▶ **Records drawn from a dataset**
____________________
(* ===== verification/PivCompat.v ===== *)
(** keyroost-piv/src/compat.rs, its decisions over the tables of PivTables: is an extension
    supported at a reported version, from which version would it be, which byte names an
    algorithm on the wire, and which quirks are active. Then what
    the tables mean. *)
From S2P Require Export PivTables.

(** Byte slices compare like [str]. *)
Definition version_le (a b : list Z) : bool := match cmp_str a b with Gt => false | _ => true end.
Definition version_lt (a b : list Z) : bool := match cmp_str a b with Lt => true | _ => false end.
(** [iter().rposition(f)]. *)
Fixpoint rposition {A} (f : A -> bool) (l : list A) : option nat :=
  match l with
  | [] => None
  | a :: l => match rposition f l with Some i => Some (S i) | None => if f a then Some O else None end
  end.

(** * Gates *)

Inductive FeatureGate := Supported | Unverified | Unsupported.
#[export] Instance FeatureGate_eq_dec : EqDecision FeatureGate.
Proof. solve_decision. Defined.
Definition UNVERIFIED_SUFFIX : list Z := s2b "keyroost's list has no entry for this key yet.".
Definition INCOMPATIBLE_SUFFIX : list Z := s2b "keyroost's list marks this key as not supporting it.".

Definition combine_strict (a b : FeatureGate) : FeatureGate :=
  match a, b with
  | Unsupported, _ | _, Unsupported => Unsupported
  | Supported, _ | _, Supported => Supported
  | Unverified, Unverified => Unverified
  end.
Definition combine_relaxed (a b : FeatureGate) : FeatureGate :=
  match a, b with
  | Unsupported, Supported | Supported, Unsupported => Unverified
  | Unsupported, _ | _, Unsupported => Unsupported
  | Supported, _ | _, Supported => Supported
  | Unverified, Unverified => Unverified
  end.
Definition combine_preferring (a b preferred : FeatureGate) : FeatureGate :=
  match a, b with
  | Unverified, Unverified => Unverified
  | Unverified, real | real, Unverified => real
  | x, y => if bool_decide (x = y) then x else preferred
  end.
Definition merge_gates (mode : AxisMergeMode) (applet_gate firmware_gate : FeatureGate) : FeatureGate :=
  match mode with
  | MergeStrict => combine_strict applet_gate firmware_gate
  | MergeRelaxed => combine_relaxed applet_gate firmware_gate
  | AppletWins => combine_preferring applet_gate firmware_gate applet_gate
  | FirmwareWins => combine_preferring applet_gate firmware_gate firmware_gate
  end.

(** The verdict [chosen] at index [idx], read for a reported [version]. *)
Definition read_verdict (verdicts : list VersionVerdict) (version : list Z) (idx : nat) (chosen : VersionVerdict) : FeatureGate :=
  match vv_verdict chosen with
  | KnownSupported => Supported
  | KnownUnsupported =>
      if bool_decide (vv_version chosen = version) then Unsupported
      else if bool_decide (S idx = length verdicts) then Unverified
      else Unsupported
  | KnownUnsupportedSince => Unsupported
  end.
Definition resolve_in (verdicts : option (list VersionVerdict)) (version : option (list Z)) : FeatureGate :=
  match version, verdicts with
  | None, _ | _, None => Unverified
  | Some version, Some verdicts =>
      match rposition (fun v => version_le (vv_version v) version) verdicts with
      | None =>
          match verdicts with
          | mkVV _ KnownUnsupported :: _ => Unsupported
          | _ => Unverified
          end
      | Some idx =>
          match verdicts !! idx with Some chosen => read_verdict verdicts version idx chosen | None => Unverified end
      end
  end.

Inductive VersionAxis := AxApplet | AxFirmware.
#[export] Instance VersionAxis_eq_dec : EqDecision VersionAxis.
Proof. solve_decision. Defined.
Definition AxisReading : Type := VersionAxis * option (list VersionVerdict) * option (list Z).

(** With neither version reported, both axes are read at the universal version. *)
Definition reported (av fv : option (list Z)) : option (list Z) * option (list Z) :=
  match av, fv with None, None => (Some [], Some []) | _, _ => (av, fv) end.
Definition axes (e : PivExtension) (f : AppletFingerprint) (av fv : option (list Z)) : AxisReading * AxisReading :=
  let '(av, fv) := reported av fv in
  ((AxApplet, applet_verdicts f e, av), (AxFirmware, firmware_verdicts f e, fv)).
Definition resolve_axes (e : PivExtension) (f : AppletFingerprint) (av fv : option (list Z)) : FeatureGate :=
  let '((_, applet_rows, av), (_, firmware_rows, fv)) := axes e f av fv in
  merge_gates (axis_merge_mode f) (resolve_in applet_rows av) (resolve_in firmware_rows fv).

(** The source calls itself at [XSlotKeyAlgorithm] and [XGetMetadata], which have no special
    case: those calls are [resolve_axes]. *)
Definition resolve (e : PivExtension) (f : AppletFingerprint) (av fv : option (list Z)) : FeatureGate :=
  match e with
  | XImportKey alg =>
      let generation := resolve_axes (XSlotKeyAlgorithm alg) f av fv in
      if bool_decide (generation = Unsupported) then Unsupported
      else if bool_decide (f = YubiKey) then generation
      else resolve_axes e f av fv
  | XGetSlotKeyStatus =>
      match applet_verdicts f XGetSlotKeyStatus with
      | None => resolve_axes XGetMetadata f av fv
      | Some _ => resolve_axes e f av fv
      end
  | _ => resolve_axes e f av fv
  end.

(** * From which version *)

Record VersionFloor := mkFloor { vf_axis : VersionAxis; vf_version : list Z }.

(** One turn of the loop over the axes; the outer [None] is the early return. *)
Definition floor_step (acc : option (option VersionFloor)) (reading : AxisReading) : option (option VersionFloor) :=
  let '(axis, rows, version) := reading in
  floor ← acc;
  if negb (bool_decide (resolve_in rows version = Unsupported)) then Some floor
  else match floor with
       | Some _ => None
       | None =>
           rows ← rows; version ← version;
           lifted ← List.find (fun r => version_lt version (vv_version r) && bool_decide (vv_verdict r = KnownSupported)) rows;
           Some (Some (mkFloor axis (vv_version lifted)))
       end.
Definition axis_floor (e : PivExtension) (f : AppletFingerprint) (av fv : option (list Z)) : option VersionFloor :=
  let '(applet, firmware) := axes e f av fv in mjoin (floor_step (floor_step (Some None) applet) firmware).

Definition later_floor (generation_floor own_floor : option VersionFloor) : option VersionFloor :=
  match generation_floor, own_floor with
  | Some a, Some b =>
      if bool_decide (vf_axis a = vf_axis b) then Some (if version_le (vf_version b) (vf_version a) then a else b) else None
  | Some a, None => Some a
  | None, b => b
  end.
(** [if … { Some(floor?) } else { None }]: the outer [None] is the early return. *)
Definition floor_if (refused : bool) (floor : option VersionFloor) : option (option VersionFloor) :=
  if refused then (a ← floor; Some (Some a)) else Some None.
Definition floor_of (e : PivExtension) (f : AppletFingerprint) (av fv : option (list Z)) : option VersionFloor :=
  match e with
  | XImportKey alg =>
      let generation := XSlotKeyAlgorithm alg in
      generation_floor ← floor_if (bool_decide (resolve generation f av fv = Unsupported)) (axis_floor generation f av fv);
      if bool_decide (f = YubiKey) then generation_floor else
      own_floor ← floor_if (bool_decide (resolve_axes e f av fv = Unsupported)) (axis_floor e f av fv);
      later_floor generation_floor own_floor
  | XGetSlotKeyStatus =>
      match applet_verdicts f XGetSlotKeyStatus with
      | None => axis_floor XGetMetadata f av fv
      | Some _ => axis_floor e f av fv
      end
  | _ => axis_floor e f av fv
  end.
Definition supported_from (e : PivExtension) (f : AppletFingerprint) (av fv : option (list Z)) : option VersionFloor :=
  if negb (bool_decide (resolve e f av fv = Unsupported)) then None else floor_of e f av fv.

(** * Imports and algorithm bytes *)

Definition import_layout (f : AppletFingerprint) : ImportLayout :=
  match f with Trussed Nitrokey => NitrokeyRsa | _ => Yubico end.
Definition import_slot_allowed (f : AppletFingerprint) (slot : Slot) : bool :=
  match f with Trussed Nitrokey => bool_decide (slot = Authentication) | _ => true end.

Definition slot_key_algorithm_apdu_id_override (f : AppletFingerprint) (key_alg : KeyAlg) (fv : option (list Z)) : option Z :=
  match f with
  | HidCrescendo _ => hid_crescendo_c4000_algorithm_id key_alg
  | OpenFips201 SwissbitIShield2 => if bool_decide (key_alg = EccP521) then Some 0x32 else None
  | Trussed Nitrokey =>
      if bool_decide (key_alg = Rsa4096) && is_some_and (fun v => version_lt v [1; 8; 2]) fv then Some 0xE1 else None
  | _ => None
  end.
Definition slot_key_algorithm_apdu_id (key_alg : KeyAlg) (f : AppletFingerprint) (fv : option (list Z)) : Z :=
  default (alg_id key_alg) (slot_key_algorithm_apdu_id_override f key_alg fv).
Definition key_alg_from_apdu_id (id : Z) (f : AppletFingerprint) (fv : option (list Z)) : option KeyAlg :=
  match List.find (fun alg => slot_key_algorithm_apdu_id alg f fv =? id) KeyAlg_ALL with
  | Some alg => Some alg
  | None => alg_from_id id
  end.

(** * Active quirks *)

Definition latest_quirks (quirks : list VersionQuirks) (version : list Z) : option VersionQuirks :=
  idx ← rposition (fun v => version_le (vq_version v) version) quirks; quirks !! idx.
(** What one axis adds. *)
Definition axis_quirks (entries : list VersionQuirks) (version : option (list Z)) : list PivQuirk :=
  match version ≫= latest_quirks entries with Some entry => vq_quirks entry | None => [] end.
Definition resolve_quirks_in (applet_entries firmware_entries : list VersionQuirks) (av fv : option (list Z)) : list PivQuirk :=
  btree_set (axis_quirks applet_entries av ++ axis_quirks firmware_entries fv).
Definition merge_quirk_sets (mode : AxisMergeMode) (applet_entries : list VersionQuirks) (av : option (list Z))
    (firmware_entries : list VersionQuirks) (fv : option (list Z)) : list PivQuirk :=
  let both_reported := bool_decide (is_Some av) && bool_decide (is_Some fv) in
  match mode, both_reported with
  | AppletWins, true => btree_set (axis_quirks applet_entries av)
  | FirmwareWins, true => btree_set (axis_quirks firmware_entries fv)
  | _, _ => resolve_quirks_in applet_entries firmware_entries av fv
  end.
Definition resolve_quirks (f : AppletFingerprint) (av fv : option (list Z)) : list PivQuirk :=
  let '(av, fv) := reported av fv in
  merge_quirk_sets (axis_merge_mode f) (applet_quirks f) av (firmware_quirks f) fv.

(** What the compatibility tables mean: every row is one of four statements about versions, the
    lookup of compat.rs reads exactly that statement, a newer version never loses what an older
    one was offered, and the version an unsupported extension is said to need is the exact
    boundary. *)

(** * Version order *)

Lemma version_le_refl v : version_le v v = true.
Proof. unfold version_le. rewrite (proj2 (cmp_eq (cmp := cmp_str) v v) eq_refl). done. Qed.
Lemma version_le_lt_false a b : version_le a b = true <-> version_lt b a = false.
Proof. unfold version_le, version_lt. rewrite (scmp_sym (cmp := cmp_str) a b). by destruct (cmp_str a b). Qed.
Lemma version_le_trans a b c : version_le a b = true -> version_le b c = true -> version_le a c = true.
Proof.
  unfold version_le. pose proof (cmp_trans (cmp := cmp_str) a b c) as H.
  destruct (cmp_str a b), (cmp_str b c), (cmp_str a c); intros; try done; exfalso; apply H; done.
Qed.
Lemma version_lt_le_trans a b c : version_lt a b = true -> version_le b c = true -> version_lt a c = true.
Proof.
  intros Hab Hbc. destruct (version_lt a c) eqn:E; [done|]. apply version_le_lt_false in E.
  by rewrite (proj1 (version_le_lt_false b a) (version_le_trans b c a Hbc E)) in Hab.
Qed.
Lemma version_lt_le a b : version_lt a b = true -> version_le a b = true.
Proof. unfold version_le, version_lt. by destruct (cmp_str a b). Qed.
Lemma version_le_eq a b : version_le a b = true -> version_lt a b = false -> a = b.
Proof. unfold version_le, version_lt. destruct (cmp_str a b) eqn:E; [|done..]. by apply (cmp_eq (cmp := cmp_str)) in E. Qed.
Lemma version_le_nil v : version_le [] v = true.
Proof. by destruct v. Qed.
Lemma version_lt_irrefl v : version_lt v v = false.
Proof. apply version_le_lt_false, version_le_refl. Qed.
____________________
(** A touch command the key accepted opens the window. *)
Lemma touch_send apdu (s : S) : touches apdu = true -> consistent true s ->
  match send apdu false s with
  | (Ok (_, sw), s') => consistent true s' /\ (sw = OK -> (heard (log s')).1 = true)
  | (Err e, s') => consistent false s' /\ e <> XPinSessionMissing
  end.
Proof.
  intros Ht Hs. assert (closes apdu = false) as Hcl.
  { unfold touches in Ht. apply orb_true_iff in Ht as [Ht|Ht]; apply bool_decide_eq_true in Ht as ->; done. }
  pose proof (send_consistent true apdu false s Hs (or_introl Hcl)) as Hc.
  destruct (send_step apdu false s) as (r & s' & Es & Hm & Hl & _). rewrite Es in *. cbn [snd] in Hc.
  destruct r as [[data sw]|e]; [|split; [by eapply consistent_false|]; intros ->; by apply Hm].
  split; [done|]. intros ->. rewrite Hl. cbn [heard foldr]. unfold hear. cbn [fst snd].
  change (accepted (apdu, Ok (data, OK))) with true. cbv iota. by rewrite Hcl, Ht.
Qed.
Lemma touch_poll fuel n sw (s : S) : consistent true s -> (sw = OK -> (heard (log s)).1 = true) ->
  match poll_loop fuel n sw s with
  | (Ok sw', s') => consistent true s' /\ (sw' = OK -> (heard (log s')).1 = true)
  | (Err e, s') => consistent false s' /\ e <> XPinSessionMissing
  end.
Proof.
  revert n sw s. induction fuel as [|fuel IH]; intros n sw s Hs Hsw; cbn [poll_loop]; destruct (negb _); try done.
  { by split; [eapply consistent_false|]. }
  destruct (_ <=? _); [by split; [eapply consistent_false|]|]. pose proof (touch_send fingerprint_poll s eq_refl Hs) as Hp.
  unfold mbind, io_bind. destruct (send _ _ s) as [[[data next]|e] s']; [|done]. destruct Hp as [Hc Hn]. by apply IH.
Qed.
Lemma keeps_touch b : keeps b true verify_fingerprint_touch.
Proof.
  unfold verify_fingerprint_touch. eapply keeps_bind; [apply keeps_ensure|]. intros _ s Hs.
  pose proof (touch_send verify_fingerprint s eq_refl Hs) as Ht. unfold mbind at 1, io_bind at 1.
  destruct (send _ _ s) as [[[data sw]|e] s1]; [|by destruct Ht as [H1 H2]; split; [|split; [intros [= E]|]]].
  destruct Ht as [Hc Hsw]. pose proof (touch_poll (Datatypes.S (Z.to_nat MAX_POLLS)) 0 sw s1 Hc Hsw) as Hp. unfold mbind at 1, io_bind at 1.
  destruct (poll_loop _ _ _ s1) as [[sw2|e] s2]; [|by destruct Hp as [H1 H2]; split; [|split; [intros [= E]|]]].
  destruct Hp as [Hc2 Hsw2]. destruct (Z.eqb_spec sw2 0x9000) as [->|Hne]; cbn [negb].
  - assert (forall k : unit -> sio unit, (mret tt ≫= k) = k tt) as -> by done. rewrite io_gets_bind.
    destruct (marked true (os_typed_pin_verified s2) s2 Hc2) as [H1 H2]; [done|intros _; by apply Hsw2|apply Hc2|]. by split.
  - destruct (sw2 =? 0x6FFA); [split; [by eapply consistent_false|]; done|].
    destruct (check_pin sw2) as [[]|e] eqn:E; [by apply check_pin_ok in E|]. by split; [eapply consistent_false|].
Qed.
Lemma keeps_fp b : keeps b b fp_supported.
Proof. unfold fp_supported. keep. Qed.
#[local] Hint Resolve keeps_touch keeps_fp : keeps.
____________________
▶ **Activity**
Please return every line of the records that contains the word "heard".

▶ **Solution to the exercise**
  | (Ok (_, sw), s') => consistent true s' /\ (sw = OK -> (heard (log s')).1 = true)
  split; [done|]. intros ->. rewrite Hl. cbn [heard foldr]. unfold hear. cbn [fst snd].
Lemma touch_poll fuel n sw (s : S) : consistent true s -> (sw = OK -> (heard (log s)).1 = true) ->
  | (Ok sw', s') => consistent true s' /\ (sw' = OK -> (heard (log s')).1 = true)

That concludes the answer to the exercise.